* **Goal of the exercise**: Retype the records exactly, with nothing added or dropped.

* **Data for processing**:
Segment Open

(* ===== verification/Http.v ===== *)
(** * internal/api/server.go: the Server, its dependencies and its responses

    A response is its status, the Content-Type the code sets and its bytes.  A
    request is what the code sees of it after net/http and chi: the
    Authorization header, the route chi selected with its URL parameters, the
    decoded query, and the bytes of the body.  A request type of the code is a
    record and the decoder its JSON tags give. *)
From S2P Require Import Prelude GoLib Json JsonText Store Queue Config.
Local Open Scope string_scope.

(** ** Responses *)
Record response := mkResponse { status : Z; content_type : string; resp_body : string }.

Definition StatusOK : Z := 200.
Definition StatusCreated : Z := 201.
Definition StatusAccepted : Z := 202.
Definition StatusBadRequest : Z := 400.
Definition StatusUnauthorized : Z := 401.
Definition StatusNotFound : Z := 404.
Definition StatusInternalServerError : Z := 500.
Definition StatusServiceUnavailable : Z := 503.

Definition writeJSON (st : Z) (v : json) : response :=
  mkResponse st "application/json" (Encode v).

Definition writeError (st : Z) (msg : string) : response :=
  writeJSON st (JObj [("error", JStr msg)]).

(** ** Dependencies *)
Record storageObject := mkObject { Key : string; Size : Z }.

Record presignClient (W : Type) := mkPresign {
  PresignPut : string → string → state_t W (result string string);
  PresignGet : string → string → state_t W (result string string);
  ListObjects : string → string → state_t W (result string (list storageObject));
  ExpiresIn : Z;
}.
Arguments mkPresign {W}.
Arguments PresignPut {W}.
Arguments PresignGet {W}.
Arguments ListObjects {W}.
Arguments ExpiresIn {W}.

(** The store and the expander's store are the [DataStore] in scope. *)
Record Server (W : Type) := NewServer {
  presigner : option (presignClient W);
  cfg : Config;
}.
Arguments NewServer {W}.
Arguments presigner {W}.
Arguments cfg {W}.

(** ** Requests *)
Record artifactRef := mkRef { Ref : string; SHA256 : string }.

Definition zeroRef : artifactRef := mkRef "" "".

Definition decode_artifactRef : decoder artifactRef :=
  dec_struct
    [("ref", dec_field Ref (λ x r, mkRef x (SHA256 r)) dec_string);
     ("sha256", dec_field SHA256 (λ x r, mkRef (Ref r) x) dec_string)].

Record createSimulationRequest := mkSimReq {
  sEngineVersion : string;
  sModel : artifactRef;
  sWeather : artifactRef;
  sPriority : option Z;
  sExtractionSpec : string;
}.

Definition decode_createSimulationRequest : decoder createSimulationRequest :=
  dec_struct
    [("engineVersion", dec_field sEngineVersion
        (λ x '(mkSimReq _ m w p e), mkSimReq x m w p e) dec_string);
     ("model", dec_field sModel
        (λ x '(mkSimReq v _ w p e), mkSimReq v x w p e) decode_artifactRef);
     ("weather", dec_field sWeather
        (λ x '(mkSimReq v m _ p e), mkSimReq v m x p e) decode_artifactRef);
     ("priority", dec_field sPriority
        (λ x '(mkSimReq v m w _ e), mkSimReq v m w x e) dec_int_ptr);
     ("extractionSpec", dec_field sExtractionSpec
        (λ x '(mkSimReq v m w p _), mkSimReq v m w p x) dec_raw)].

Definition simulation_request (body : string) : option createSimulationRequest :=
  Decode decode_createSimulationRequest (mkSimReq "" zeroRef zeroRef None "") body.

Record variantReq := mkVariantReq { qModel : artifactRef; qName : string }.

Definition decode_variant : decoder variantReq :=
  dec_struct
    [("model", dec_field qModel (λ x v, mkVariantReq x (qName v)) decode_artifactRef);
     ("name", dec_field qName (λ x v, mkVariantReq (qModel v) x) dec_string)].

Record createBatchRequest := mkBatchReq {
  bEngineVersion : string;
  bWeather : artifactRef;
  bVariants : list variantReq;
  bPriority : option Z;
  bMaxParallelism : option Z;
  bIdempotencyKey : string;
  bExtractionSpec : string;
}.

(** While it is decoded, the request goes with the array behind its slice of
    variants. *)
Definition batch_field {B} (get : createBatchRequest → B)
    (set : B → createBatchRequest → createBatchRequest) (dec : decoder B) :
    decoder (createBatchRequest * list variantReq) :=
  dec_field (λ x, get x.1) (λ b x, (set b x.1, x.2)) dec.

Definition decode_createBatchRequest : decoder (createBatchRequest * list variantReq) :=
  dec_struct
    [("engineVersion", batch_field bEngineVersion
        (λ x '(mkBatchReq _ w vs p m k e), mkBatchReq x w vs p m k e) dec_string);
     ("weather", batch_field bWeather
        (λ x '(mkBatchReq v _ vs p m k e), mkBatchReq v x vs p m k e) decode_artifactRef);
     ("variants", dec_field (λ x, mkSlice x.2 (length (bVariants x.1)))
        (λ x '(mkBatchReq v w _ p m k e, _), (mkBatchReq v w (slice_elems x) p m k e, backing x))
        (dec_slice (mkVariantReq zeroRef "") decode_variant));
     ("priority", batch_field bPriority
        (λ x '(mkBatchReq v w vs _ m k e), mkBatchReq v w vs x m k e) dec_int_ptr);
     ("maxParallelism", batch_field bMaxParallelism
        (λ x '(mkBatchReq v w vs p _ k e), mkBatchReq v w vs p x k e) dec_int_ptr);
     ("idempotencyKey", batch_field bIdempotencyKey
        (λ x '(mkBatchReq v w vs p m _ e), mkBatchReq v w vs p m x e) dec_string);
     ("extractionSpec", batch_field bExtractionSpec
        (λ x '(mkBatchReq v w vs p m k _), mkBatchReq v w vs p m k x) dec_raw)].

Definition batch_request (body : string) : option createBatchRequest :=
  fst <$> Decode decode_createBatchRequest
            (mkBatchReq "" zeroRef [] None None "" "", []) body.

Record createUploadRequest := mkUploadReq {
  Kind : string;
  Filename : string;
  uSHA256 : string;
}.

Definition decode_createUploadRequest : decoder createUploadRequest :=
  dec_struct
    [("kind", dec_field Kind (λ x r, mkUploadReq x (Filename r) (uSHA256 r)) dec_string);
     ("filename", dec_field Filename (λ x r, mkUploadReq (Kind r) x (uSHA256 r)) dec_string);
     ("sha256", dec_field uSHA256 (λ x r, mkUploadReq (Kind r) (Filename r) x) dec_string)].

Definition upload_request (body : string) : option createUploadRequest :=
  Decode decode_createUploadRequest (mkUploadReq "" "" "") body.

(** url.Values: the decoded query parameters in order. *)
Definition Values := list (string * string).

Fixpoint query_get (q : Values) (key : string) : string :=
  match q with
  | [] => ""
  | (k, v) :: r => if String.eqb k key then v else query_get r key
  end.

(** The routes registered under /v1. *)
Inductive v1_route :=
  | PostSimulations (body : string)
  | GetSimulationById (id : string)
  | PostBatches (body : string)
  | GetBatchById (id : string)
  | GetBatchSimulations (id : string) (q : Values)
  | GetResultBySim (simId : string)
  | PostUploads (body : string)
  | GetResultArtifacts (simId : string).

Inductive route := GetHealthz | V1 (r : v1_route).

Record request := mkRequest { Authorization : string; req_route : route }.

Segment Closed

* **Completed exercise**:
(* ===== verification/Http.v ===== *)
(** * internal/api/server.go: the Server, its dependencies and its responses

    A response is its status, the Content-Type the code sets and its bytes.  A
    request is what the code sees of it after net/http and chi: the
    Authorization header, the route chi selected with its URL parameters, the
    decoded query, and the bytes of the body.  A request type of the code is a
    record and the decoder its JSON tags give. *)
From S2P Require Import Prelude GoLib Json JsonText Store Queue Config.
Local Open Scope string_scope.

(** ** Responses *)
Record response := mkResponse { status : Z; content_type : string; resp_body : string }.

Definition StatusOK : Z := 200.
Definition StatusCreated : Z := 201.
Definition StatusAccepted : Z := 202.
Definition StatusBadRequest : Z := 400.
Definition StatusUnauthorized : Z := 401.
Definition StatusNotFound : Z := 404.
Definition StatusInternalServerError : Z := 500.
Definition StatusServiceUnavailable : Z := 503.

Definition writeJSON (st : Z) (v : json) : response :=
  mkResponse st "application/json" (Encode v).

Definition writeError (st : Z) (msg : string) : response :=
  writeJSON st (JObj [("error", JStr msg)]).

(** ** Dependencies *)
Record storageObject := mkObject { Key : string; Size : Z }.

Record presignClient (W : Type) := mkPresign {
  PresignPut : string → string → state_t W (result string string);
  PresignGet : string → string → state_t W (result string string);
  ListObjects : string → string → state_t W (result string (list storageObject));
  ExpiresIn : Z;
}.
Arguments mkPresign {W}.
Arguments PresignPut {W}.
Arguments PresignGet {W}.
Arguments ListObjects {W}.
Arguments ExpiresIn {W}.

(** The store and the expander's store are the [DataStore] in scope. *)
Record Server (W : Type) := NewServer {
  presigner : option (presignClient W);
  cfg : Config;
}.
Arguments NewServer {W}.
Arguments presigner {W}.
Arguments cfg {W}.

(** ** Requests *)
Record artifactRef := mkRef { Ref : string; SHA256 : string }.

Definition zeroRef : artifactRef := mkRef "" "".

Definition decode_artifactRef : decoder artifactRef :=
  dec_struct
    [("ref", dec_field Ref (λ x r, mkRef x (SHA256 r)) dec_string);
     ("sha256", dec_field SHA256 (λ x r, mkRef (Ref r) x) dec_string)].

Record createSimulationRequest := mkSimReq {
  sEngineVersion : string;
  sModel : artifactRef;
  sWeather : artifactRef;
  sPriority : option Z;
  sExtractionSpec : string;
}.

Definition decode_createSimulationRequest : decoder createSimulationRequest :=
  dec_struct
    [("engineVersion", dec_field sEngineVersion
        (λ x '(mkSimReq _ m w p e), mkSimReq x m w p e) dec_string);
     ("model", dec_field sModel
        (λ x '(mkSimReq v _ w p e), mkSimReq v x w p e) decode_artifactRef);
     ("weather", dec_field sWeather
        (λ x '(mkSimReq v m _ p e), mkSimReq v m x p e) decode_artifactRef);
     ("priority", dec_field sPriority
        (λ x '(mkSimReq v m w _ e), mkSimReq v m w x e) dec_int_ptr);
     ("extractionSpec", dec_field sExtractionSpec
        (λ x '(mkSimReq v m w p _), mkSimReq v m w p x) dec_raw)].

Definition simulation_request (body : string) : option createSimulationRequest :=
  Decode decode_createSimulationRequest (mkSimReq "" zeroRef zeroRef None "") body.

Record variantReq := mkVariantReq { qModel : artifactRef; qName : string }.

Definition decode_variant : decoder variantReq :=
  dec_struct
    [("model", dec_field qModel (λ x v, mkVariantReq x (qName v)) decode_artifactRef);
     ("name", dec_field qName (λ x v, mkVariantReq (qModel v) x) dec_string)].

Record createBatchRequest := mkBatchReq {
  bEngineVersion : string;
  bWeather : artifactRef;
  bVariants : list variantReq;
  bPriority : option Z;
  bMaxParallelism : option Z;
  bIdempotencyKey : string;
  bExtractionSpec : string;
}.

(** While it is decoded, the request goes with the array behind its slice of
    variants. *)
Definition batch_field {B} (get : createBatchRequest → B)
    (set : B → createBatchRequest → createBatchRequest) (dec : decoder B) :
    decoder (createBatchRequest * list variantReq) :=
  dec_field (λ x, get x.1) (λ b x, (set b x.1, x.2)) dec.

Definition decode_createBatchRequest : decoder (createBatchRequest * list variantReq) :=
  dec_struct
    [("engineVersion", batch_field bEngineVersion
        (λ x '(mkBatchReq _ w vs p m k e), mkBatchReq x w vs p m k e) dec_string);
     ("weather", batch_field bWeather
        (λ x '(mkBatchReq v _ vs p m k e), mkBatchReq v x vs p m k e) decode_artifactRef);
     ("variants", dec_field (λ x, mkSlice x.2 (length (bVariants x.1)))
        (λ x '(mkBatchReq v w _ p m k e, _), (mkBatchReq v w (slice_elems x) p m k e, backing x))
        (dec_slice (mkVariantReq zeroRef "") decode_variant));
     ("priority", batch_field bPriority
        (λ x '(mkBatchReq v w vs _ m k e), mkBatchReq v w vs x m k e) dec_int_ptr);
     ("maxParallelism", batch_field bMaxParallelism
        (λ x '(mkBatchReq v w vs p _ k e), mkBatchReq v w vs p x k e) dec_int_ptr);
     ("idempotencyKey", batch_field bIdempotencyKey
        (λ x '(mkBatchReq v w vs p m _ e), mkBatchReq v w vs p m x e) dec_string);
     ("extractionSpec", batch_field bExtractionSpec
        (λ x '(mkBatchReq v w vs p m k _), mkBatchReq v w vs p m k x) dec_raw)].

Definition batch_request (body : string) : option createBatchRequest :=
  fst <$> Decode decode_createBatchRequest
            (mkBatchReq "" zeroRef [] None None "" "", []) body.

Record createUploadRequest := mkUploadReq {
  Kind : string;
  Filename : string;
  uSHA256 : string;
}.

Definition decode_createUploadRequest : decoder createUploadRequest :=
  dec_struct
    [("kind", dec_field Kind (λ x r, mkUploadReq x (Filename r) (uSHA256 r)) dec_string);
     ("filename", dec_field Filename (λ x r, mkUploadReq (Kind r) x (uSHA256 r)) dec_string);
     ("sha256", dec_field uSHA256 (λ x r, mkUploadReq (Kind r) (Filename r) x) dec_string)].

Definition upload_request (body : string) : option createUploadRequest :=
  Decode decode_createUploadRequest (mkUploadReq "" "" "") body.

(** url.Values: the decoded query parameters in order. *)
Definition Values := list (string * string).

Fixpoint query_get (q : Values) (key : string) : string :=
  match q with
  | [] => ""
  | (k, v) :: r => if String.eqb k key then v else query_get r key
  end.

(** The routes registered under /v1. *)
Inductive v1_route :=
  | PostSimulations (body : string)
  | GetSimulationById (id : string)
  | PostBatches (body : string)
  | GetBatchById (id : string)
  | GetBatchSimulations (id : string) (q : Values)
  | GetResultBySim (simId : string)
  | PostUploads (body : string)
  | GetResultArtifacts (simId : string).

Inductive route := GetHealthz | V1 (r : v1_route).

Record request := mkRequest { Authorization : string; req_route : route }.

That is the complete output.